(* ===== verification/BigNumMul.v ===== *)
(** Multiplication, addition in place and the factorial of [BigNum]. *)
From S2P Require Import Prelude BigNum BigNumSpec.

(** ** [big_num_multi_dig] *)

Lemma multi_dig_zero b :
  wf b → ∃ r, big_num_multi_dig b 0 = Ok r ∧ wf r ∧ bval r = 0 ∧ wei r = 1 ∧
    arrLen r = arrLen b.
Proof.
  intros [L C W D]. unfold big_num_multi_dig. cbn.
  unfold store_init. rewrite store_ok by lia. cbn.
  assert (Ec : <[Z.to_nat 0:=Some 0]> (arr b) !! Z.to_nat 0 = Some (Some 0)).
  { rewrite lookup_insert_Z by lia. by rewrite decide_True. }
  eexists. split; [reflexivity|]. split; [|split; [|done]].
  - split; cbn; [by rewrite length_insert|lia|lia|].
    intros j Hj. exists 0. replace j with 0 by lia. split; [apply Ec|lia].
  - unfold bval; cbn [arr wei set_wei set_arr].
    replace 1 with (0 + 1) by lia. rewrite val_succ by lia. unfold cellv. rewrite Ec. done.
Qed.

Lemma multi_dig_pos b a :
  wf b → 1 ≤ a ≤ 9 → ∃ r, big_num_multi_dig b a = Ok r ∧ wf r ∧ bval r = a * bval b ∧
    wei b ≤ wei r ≤ wei b + 1 ∧ (wei b < arrLen b → arrLen r = arrLen b) ∧
    (10 ^ (wei b - 1) ≤ bval b → 10 ^ (wei r - 1) ≤ bval r).
Proof.
  intros H Ha. unfold big_num_multi_dig. destruct (Z.eqb_spec a 0); [lia|].
  set (b1 := if wei b =? arrLen b then extend_big_num b else b).
  assert (G : grown b b1) by (apply grown_if, H).
  pose proof (grown_wf _ _ H G) as [L1 C1 W1 D1].
  assert (Hroom : wei b1 < arrLen b1 ∧ (wei b < arrLen b → arrLen b1 = arrLen b)).
  { destruct H as [L C W D]. subst b1. destruct (Z.eqb_spec (wei b) (arrLen b)); cbn; lia. }
  destruct (carry_loop (λ i, a * cellv (arr b1) i) 8 (wei b1) (arr b1)
    (λ i '(m, next), d ← load_init m i; t ← mul_int d a; s ← add_int t next;
          if s <? 10 then m ← store_init m i s; mret (m, 0)
          else next ← c_div s 10; digit ← c_mod s 10;
               m ← store_init m i digit; mret (m, next)))
    as (m & c & -> & Lm & Om & Dm & Hc & V); [lia|lia| | |].
  - intros i Hi. pose proof (digits_cellv _ _ _ i D1 Hi). nia.
  - intros i m c Hi Lm Om Hc.
    destruct (digits_stable _ m _ _ i D1 Hi ltac:(lia) (Om i ltac:(lia))) as [-> Ri]. cbn.
    rewrite mul_int_small by lia. cbn. rewrite add_int_small by nia. cbn.
    rewrite (Z.mul_comm (cellv _ _) a).
    destruct (Z.ltb_spec (a * cellv (arr b1) i + c) 10) as [Hs|Hs].
    + rewrite Z.mod_small, Z.div_small by nia. done.
    + rewrite c_div_nonneg, c_mod_nonneg by lia. done.
  - destruct (finish_ok b1 m (wei b1) c) as (r & E & Wr & Vr & Cr & Nr); try lia; auto.
    assert (Vr' : bval r = a * bval b).
    { rewrite Vr, V, wsum_scale. f_equal. rewrite (gr_wei _ _ G). by apply grown_val. }
    exists r. split; [|split; [done|split; [done|split; [|split]]]].
    + rewrite <- E. unfold finish. cbn. by destruct (Z.eqb_spec c 0).
    + rewrite Nr, (gr_wei _ _ G). destruct (c =? 0); lia.
    + intros Hw. rewrite Cr. by apply Hroom.
    + intros Hlow. rewrite Nr, (gr_wei _ _ G). destruct (Z.eqb_spec c 0).
      * rewrite Vr', Z.add_0_r. nia.
      * rewrite Vr. replace (wei b + 1 - 1) with (wei b1) by (rewrite (gr_wei _ _ G); lia).
        pose proof (val_bound m (wei b1) ltac:(lia) Dm).
        assert (0 < 10 ^ wei b1) by (apply Z.pow_pos_nonneg; lia). nia.
Qed.

(** big_num_multi_dig multiplies a well-formed number in place by a digit: the result is well
    formed, has the product as its value, and a carry above the top digit extends the
    number. *)
Theorem big_num_multi_dig_correct (b : BigNum) (a : Z) (H : wf b) (Ha : 0 ≤ a ≤ 9) :
  ∃ r, big_num_multi_dig b a = Ok r ∧ wf r ∧ bval r = a * bval b.
Proof.
  destruct (decide (a = 0)) as [->|].
  - destruct (multi_dig_zero b H) as (r & ? & ? & ? & _). exists r. by rewrite Z.mul_0_l.
  - destruct (multi_dig_pos b a H) as (r & ? & ? & ? & _); [lia|]. by exists r.
Qed.

Lemma big_num_multi_dig_witness :
  ∃ r, big_num_multi_dig (sample [4; 4; 5; 5; 6; 6; 1; 1] 8) 6 = Ok r ∧ wf r ∧
       bval r = 6 * bval (sample [4; 4; 5; 5; 6; 6; 1; 1] 8).
Proof.
  apply (big_num_multi_dig_correct (sample [4; 4; 5; 5; 6; 6; 1; 1] 8) 6); [by apply wfb_wf|lia].
Defined.

(** ** [big_num_append0] *)

Lemma val_shift m m' n a :
  0 ≤ n → 0 ≤ a →
  (∀ j, 0 ≤ j < a → m' !! Z.to_nat j = Some (Some 0)) →
  (∀ j, 0 ≤ j < n → m' !! Z.to_nat (j + a) = m !! Z.to_nat j) →
  val m' (n + a) = val m n * 10 ^ a.
Proof.
  intros Hn Ha H0. pattern n. apply natlike_ind; [|clear n Hn; intros n Hn IH|done]; intros Hs.
  - rewrite Z.add_0_l. unfold val at 2. rewrite wsum_0, Z.mul_0_l.
    rewrite <- (Z.mul_0_l (wsum (λ _, 1) a)), <- wsum_scale. apply wsum_ext. intros j Hj.
    unfold cellv. by rewrite H0.
  - unfold Z.succ in *. replace (n + 1 + a) with (n + a + 1) by lia.
    rewrite !val_succ by lia. rewrite IH by (intros; apply Hs; lia).
    rewrite (cellv_lookup m' m (n + a) n) by (apply Hs; lia). rewrite Z.pow_add_r by lia. ring.
Qed.

Lemma move_up m n a :
  0 ≤ n → 0 < a → n + a ≤ Z.of_nat (length m) → digits m 0 n →
  ∃ m', for_down (n - 1) 0 (λ i m, d ← load_init m i; store_init m (i + a) d) m = Ok m' ∧
    length m' = length m ∧ (∀ k, 0 ≤ k < n → m' !! Z.to_nat (k + a) = m !! Z.to_nat k).
Proof.
  intros Hn Ha Hl D.
  destruct (for_down_inv (λ i m', length m' = length m ∧
      (∀ k, i < k < n → m' !! Z.to_nat (k + a) = m !! Z.to_nat k) ∧
      (∀ k, 0 ≤ k ≤ i → m' !! Z.to_nat k = m !! Z.to_nat k))
    (λ i m, d ← load_init m i; store_init m (i + a) d) (n - 1) 0 m) as (m' & E & H).
  - lia.
  - split; [done|]. split; [intros; lia|done].
  - intros i m' Hi (L & U & O).
    destruct (digits_stable m m' 0 n i D) as [-> R]; [lia|lia|apply O; lia|]. cbn.
    unfold store_init. rewrite store_ok by lia. eexists. split; [reflexivity|].
    rewrite length_insert. split; [done|]. split; intros k Hk; rewrite lookup_insert_Z by lia.
    + case_decide.
      * replace k with i by lia. destruct (D i) as (d & Hd & _); [lia|]. unfold cellv. by rewrite Hd.
      * apply U. lia.
    + rewrite decide_False by lia. apply O. lia.
  - exists m'. destruct H as (L & U & O). split; [done|]. split; [done|].
    intros k Hk. apply U. lia.
Qed.

(** Multiplication by a power of ten. *)
Lemma big_num_append0_spec (b : BigNum) (a : Z) (H : wf b) (Ha : 0 ≤ a) :
  ∃ r, big_num_append0 b a = Ok r ∧ wf r ∧ bval r = bval b * 10 ^ a ∧
    wei r = wei b + a ∧ (wei b + a ≤ arrLen b → arrLen r = arrLen b).
Proof.
  unfold big_num_append0. destruct (Z.leb_spec a 0).
  { exists b. replace a with 0 by lia. rewrite Z.mul_1_r, Z.add_0_r. done. }
  pose proof H as [L C W D].
  destruct (extend_while_lt_spec b (wei b + a)) as (b1 & -> & G & Hcap & Hsame); [done|lia|]. cbn.
  pose proof (grown_wf _ _ H G) as [L1 C1 W1 D1]. pose proof (gr_wei _ _ G) as Ew.
  destruct (move_up (arr b1) (wei b1) a) as (m & -> & Lm & U); [lia|lia|lia|done|]. cbn.
  destruct (fill_range_spec (λ _, 0) (λ i m, store_init m i 0) m 0 a) as (m' & -> & Lm' & Z0 & O);
    [lia|lia|done|]. cbn.
  assert (U' : ∀ k, 0 ≤ k < wei b1 → m' !! Z.to_nat (k + a) = arr b1 !! Z.to_nat k).
  { intros k Hk. rewrite O by lia. by apply U. }
  eexists. split; [reflexivity|]. split; [|split; [|split]]; cbn.
  - split; cbn; [lia|lia|lia|]. intros j Hj. destruct (decide (j < a)).
    + exists 0. split; [apply Z0; lia|lia].
    + replace j with (j - a + a) by lia. rewrite U' by lia. apply D1. lia.
  - unfold bval; cbn [arr wei set_wei set_arr]. rewrite (val_shift (arr b1) m') by (lia || done).
    rewrite Ew. f_equal. by apply (grown_val b b1).
  - lia.
  - intros Hfit. by rewrite Hsame.
Qed.

Example big_num_append0_1124 :
  ∃ r, big_num_append0 (sample [4; 2; 1; 1] 4) 3 = Ok r ∧ wf r ∧
       bval r = bval (sample [4; 2; 1; 1] 4) * 10 ^ 3 ∧ wei r = 4 + 3 ∧
       (wei (sample [4; 2; 1; 1] 4) + 3 ≤ 4 → arrLen r = 4).
Proof. apply (big_num_append0_spec (sample [4; 2; 1; 1] 4) 3); [by apply wfb_wf|lia]. Defined.

(** ** [big_num_add_0] *)

(** The digits a loop left alone contribute what they did before. *)
Lemma val_high m a k n :
  0 ≤ k ≤ n → (∀ j, k ≤ j → a !! Z.to_nat j = m !! Z.to_nat j) →
  val a n - val a k = val m n - val m k.
Proof.
  intros Hkn Ho. replace n with (k + (n - k)) by lia.
  assert (0 ≤ n - k) as Hd by lia. revert Hd. generalize (n - k). intros d Hd. pattern d.
  apply natlike_ind; [|clear d Hd; intros d Hd IH|done].
  - rewrite Z.add_0_r. lia.
  - replace (k + Z.succ d) with (k + d + 1) by lia. rewrite !val_succ by lia.
    rewrite (cellv_lookup a m (k + d) (k + d)) by (apply Ho; lia). lia.
Qed.

(** The common addition loop: position by position [a + b2], from carry 0. *)
Definition add_body (a2 : list cell) (i : Z) : list cell * Z → res (list cell * Z) :=
  λ '(a, next),
    x ← load_init a i;
    y ← load_init a2 i;
    t ← add_int x y;
    s ← add_int t next;
    let '(digit, next) := carry_digit s in
    a ← store_init a i digit;
    mret (a, next).

Lemma add_loop m a2 n :
  0 ≤ n ≤ Z.of_nat (length m) → digits m 0 n → digits a2 0 n →
  ∃ a c, for_range 0 n (add_body a2) (m, 0) = Ok (a, c) ∧ length a = length m ∧
    (∀ j, n ≤ j → a !! Z.to_nat j = m !! Z.to_nat j) ∧ digits a 0 n ∧ 0 ≤ c ≤ 1 ∧
    val a n + c * 10 ^ n = val m n + val a2 n.
Proof.
  intros Hn Dm D2. setoid_rewrite <- wsum_add.
  apply (carry_loop (λ i, cellv m i + cellv a2 i) 1); [done|lia| |].
  - intros i Hi. pose proof (digits_cellv _ _ _ i Dm Hi). pose proof (digits_cellv _ _ _ i D2 Hi). lia.
  - intros i a c Hi La Oa Hc. unfold add_body.
    destruct (digits_stable m a _ _ i Dm Hi ltac:(lia) (Oa i ltac:(lia))) as [-> R1]. cbn.
    destruct (digits_load a2 _ _ i D2 Hi ltac:(lia)) as [-> R2]. cbn.
    rewrite add_int_small by lia. cbn. rewrite add_int_small by lia. cbn.
    by rewrite carry_digit_eq by lia.
Qed.

(** [b1] is below [b2] for the comparison of the code. *)
Definition below (b1 b2 : BigNum) : Prop :=
  wei b1 < wei b2 ∨ (wei b1 = wei b2 ∧ bval b1 < bval b2).

Lemma big_num_cmp_below b1 b2 :
  wf b1 → wf b2 → below b1 b2 → big_num_cmp b1 b2 = Ok (-1).
Proof.
  intros H1 H2 H. rewrite big_num_cmp_spec by done. destruct H as [H|[H Hv]].
  - apply Z.compare_lt_iff in H. by rewrite H.
  - apply Z.compare_eq_iff in H. apply Z.compare_lt_iff in Hv. by rewrite H, Hv.
Qed.

Lemma big_num_cmp_not_below b1 b2 :
  wf b1 → wf b2 → ¬ below b1 b2 → ∃ c, big_num_cmp b1 b2 = Ok c ∧ c ≠ -1.
Proof.
  intros H1 H2 H. rewrite big_num_cmp_spec by done. eexists. split; [reflexivity|].
  destruct (Z.compare_spec (wei b1) (wei b2)) as [E|E|E]; [|destruct H; by left|done].
  destruct (Z.compare_spec (bval b1) (bval b2)) as [F|F|F]; [done| |done].
  destruct H. by right.
Qed.

Lemma below_grown b1 b1' b2 : wf b1 → grown b1 b1' → below b1 b2 ↔ below b1' b2.
Proof.
  intros H G. unfold below. rewrite (gr_wei _ _ G).
  assert (bval b1' = bval b1) as ->; [|done].
  unfold bval. rewrite (gr_wei _ _ G). by apply grown_val.
Qed.

(** The block of [b1] after an extension and the zeroing of its unused part. *)
Lemma zero_tail b b1 :
  wf b → grown b b1 →
  ∃ a, for_range (wei b1) (arrLen b1) (λ i a, store_init a i 0) (arr b1) = Ok a ∧
    Z.of_nat (length a) = arrLen b1 ∧ digits a 0 (arrLen b1) ∧
    (∀ k, wei b ≤ k < arrLen b1 → a !! Z.to_nat k = Some (Some 0)) ∧
    (∀ k, wei b ≤ k ≤ arrLen b1 → val a k = bval b).
Proof.
  intros H G. pose proof (grown_wf _ _ H G) as [L1 C1 W1 D1]. pose proof (gr_wei _ _ G) as Ew.
  destruct (fill_range_spec (λ _, 0) (λ i a, store_init a i 0) (arr b1) (wei b1) (arrLen b1))
    as (a & -> & La & Da & Oa); [lia|lia|done|]. rewrite Ew in *.
  eexists. split; [reflexivity|]. split; [lia|]. split; [|split; [done|]].
  - intros j Hj. destruct (decide (j < wei b)).
    + rewrite Oa by lia. apply D1. lia.
    + exists 0. split; [apply Da; lia|lia].
  - intros k Hk. rewrite <- (grown_val b b1 H G).
    rewrite <- (val_ext a (arr b1) (wei b)) by (intros j Hj; apply Oa; lia).
    replace k with (wei b + (k - wei b)) by lia.
    assert (0 ≤ k - wei b) as Hd by lia. assert (k - wei b ≤ arrLen b1 - wei b) as Hu by lia.
    revert Hu. generalize (k - wei b) Hd. intros d Hd'. pattern d.
    apply natlike_ind; [|intros e He IH|done]; intros Hu; [by rewrite Z.add_0_r|].
    replace (wei b + Z.succ e) with (wei b + e + 1) by lia.
    rewrite val_succ, IH by lia. unfold cellv. rewrite Da by lia. ring.
Qed.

Description of the task: Everything from the first line of the records through the line holding "wf b → 1 ≤ a" is to be transcribed exactly; leave out all other lines.

Result of the exercise:
(* ===== verification/BigNumMul.v ===== *)
(** Multiplication, addition in place and the factorial of [BigNum]. *)
From S2P Require Import Prelude BigNum BigNumSpec.

(** ** [big_num_multi_dig] *)

Lemma multi_dig_zero b :
  wf b → ∃ r, big_num_multi_dig b 0 = Ok r ∧ wf r ∧ bval r = 0 ∧ wei r = 1 ∧
    arrLen r = arrLen b.
Proof.
  intros [L C W D]. unfold big_num_multi_dig. cbn.
  unfold store_init. rewrite store_ok by lia. cbn.
  assert (Ec : <[Z.to_nat 0:=Some 0]> (arr b) !! Z.to_nat 0 = Some (Some 0)).
  { rewrite lookup_insert_Z by lia. by rewrite decide_True. }
  eexists. split; [reflexivity|]. split; [|split; [|done]].
  - split; cbn; [by rewrite length_insert|lia|lia|].
    intros j Hj. exists 0. replace j with 0 by lia. split; [apply Ec|lia].
  - unfold bval; cbn [arr wei set_wei set_arr].
    replace 1 with (0 + 1) by lia. rewrite val_succ by lia. unfold cellv. rewrite Ec. done.
Qed.

Lemma multi_dig_pos b a :
  wf b → 1 ≤ a ≤ 9 → ∃ r, big_num_multi_dig b a = Ok r ∧ wf r ∧ bval r = a * bval b ∧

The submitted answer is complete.